== INSTRUCTIONS TO FOLLOW ==
Find how many lines in the data below mention "runningTotal". Give the number only.

== DATA SUPPLIED ==
-------

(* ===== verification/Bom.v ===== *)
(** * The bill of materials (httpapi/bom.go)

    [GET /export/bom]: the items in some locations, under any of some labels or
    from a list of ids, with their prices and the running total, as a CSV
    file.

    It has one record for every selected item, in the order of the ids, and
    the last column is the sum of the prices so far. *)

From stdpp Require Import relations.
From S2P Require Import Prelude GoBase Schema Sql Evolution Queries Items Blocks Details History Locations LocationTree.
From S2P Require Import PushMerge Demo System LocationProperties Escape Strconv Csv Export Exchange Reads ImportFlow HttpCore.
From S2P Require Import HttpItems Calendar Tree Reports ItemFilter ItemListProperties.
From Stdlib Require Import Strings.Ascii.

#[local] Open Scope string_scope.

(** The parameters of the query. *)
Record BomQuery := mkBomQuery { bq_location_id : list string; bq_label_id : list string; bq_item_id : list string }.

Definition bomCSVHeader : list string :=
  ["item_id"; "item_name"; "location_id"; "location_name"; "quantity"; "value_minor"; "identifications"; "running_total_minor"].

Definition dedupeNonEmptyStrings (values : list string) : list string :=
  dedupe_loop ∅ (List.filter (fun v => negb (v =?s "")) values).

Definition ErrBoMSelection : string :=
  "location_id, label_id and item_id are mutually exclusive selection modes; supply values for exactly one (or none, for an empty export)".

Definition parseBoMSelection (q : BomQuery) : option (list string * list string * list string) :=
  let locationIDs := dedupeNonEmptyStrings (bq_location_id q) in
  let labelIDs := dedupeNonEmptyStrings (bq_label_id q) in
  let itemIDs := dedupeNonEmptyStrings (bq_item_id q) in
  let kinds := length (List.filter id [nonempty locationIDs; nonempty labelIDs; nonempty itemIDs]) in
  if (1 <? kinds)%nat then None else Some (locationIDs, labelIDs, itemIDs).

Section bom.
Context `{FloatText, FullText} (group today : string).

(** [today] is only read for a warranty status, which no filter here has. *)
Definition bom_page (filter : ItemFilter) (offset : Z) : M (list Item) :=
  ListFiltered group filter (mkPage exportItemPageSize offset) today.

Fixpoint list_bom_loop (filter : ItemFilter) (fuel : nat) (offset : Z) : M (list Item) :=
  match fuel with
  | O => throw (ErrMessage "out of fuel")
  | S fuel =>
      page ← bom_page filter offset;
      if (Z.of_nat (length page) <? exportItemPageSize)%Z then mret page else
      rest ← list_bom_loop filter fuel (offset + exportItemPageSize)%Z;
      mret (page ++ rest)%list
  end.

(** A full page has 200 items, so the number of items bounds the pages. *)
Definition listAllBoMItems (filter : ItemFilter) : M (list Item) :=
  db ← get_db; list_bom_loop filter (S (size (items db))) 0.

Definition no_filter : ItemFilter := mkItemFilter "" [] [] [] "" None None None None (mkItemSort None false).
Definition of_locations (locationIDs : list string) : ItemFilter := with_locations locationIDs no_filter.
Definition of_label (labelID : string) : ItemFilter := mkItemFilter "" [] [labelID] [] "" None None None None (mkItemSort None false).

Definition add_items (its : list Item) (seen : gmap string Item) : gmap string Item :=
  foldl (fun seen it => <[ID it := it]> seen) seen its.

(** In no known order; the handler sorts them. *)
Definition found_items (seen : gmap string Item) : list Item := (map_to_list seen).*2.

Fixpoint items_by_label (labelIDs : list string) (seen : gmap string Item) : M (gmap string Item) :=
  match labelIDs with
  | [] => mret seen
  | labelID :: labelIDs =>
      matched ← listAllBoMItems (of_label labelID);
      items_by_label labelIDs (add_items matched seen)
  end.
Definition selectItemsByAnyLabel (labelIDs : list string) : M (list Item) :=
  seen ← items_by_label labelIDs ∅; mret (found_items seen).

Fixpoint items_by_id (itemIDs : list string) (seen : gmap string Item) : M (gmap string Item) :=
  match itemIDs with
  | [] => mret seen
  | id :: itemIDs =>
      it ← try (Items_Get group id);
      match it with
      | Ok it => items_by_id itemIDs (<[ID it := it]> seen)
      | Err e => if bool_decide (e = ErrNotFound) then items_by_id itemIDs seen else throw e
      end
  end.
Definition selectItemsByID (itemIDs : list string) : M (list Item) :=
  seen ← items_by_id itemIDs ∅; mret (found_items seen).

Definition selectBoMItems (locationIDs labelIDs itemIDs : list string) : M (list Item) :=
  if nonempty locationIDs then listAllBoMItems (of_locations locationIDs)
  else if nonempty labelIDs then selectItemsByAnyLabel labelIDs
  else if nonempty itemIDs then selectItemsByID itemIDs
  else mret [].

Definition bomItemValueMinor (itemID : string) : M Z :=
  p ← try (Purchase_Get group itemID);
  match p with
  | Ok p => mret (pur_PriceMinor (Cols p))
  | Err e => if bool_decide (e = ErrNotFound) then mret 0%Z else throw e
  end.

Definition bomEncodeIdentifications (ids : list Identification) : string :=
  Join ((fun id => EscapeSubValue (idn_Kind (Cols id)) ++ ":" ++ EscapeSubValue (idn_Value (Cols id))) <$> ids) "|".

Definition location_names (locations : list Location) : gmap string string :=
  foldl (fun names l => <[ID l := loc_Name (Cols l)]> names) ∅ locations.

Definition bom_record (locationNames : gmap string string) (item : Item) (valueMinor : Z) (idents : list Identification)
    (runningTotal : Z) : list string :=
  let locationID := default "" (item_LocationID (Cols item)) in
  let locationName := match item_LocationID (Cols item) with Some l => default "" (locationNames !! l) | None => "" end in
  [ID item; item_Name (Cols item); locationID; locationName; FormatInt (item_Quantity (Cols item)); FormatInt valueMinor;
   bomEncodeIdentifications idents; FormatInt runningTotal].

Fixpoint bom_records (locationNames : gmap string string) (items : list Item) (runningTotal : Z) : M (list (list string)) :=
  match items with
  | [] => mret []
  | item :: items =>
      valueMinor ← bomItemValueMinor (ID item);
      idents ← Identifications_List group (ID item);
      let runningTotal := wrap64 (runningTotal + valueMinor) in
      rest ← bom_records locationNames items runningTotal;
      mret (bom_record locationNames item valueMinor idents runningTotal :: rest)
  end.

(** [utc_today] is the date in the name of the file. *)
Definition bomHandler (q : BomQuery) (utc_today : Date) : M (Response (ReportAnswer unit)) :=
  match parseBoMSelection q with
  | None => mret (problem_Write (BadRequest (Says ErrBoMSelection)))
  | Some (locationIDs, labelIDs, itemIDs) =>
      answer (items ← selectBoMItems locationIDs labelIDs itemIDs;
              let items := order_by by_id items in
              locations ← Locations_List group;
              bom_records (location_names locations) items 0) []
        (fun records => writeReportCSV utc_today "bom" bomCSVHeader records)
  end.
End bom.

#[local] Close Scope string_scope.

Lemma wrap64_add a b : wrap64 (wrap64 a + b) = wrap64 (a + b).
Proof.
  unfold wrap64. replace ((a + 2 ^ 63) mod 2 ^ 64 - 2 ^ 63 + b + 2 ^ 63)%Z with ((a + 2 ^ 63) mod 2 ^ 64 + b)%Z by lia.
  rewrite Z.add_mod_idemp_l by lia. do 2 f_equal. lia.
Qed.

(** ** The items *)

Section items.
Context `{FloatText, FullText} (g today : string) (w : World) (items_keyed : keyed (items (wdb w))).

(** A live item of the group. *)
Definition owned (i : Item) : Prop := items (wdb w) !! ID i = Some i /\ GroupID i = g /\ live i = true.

-------

== EXERCISE ANSWER ==
6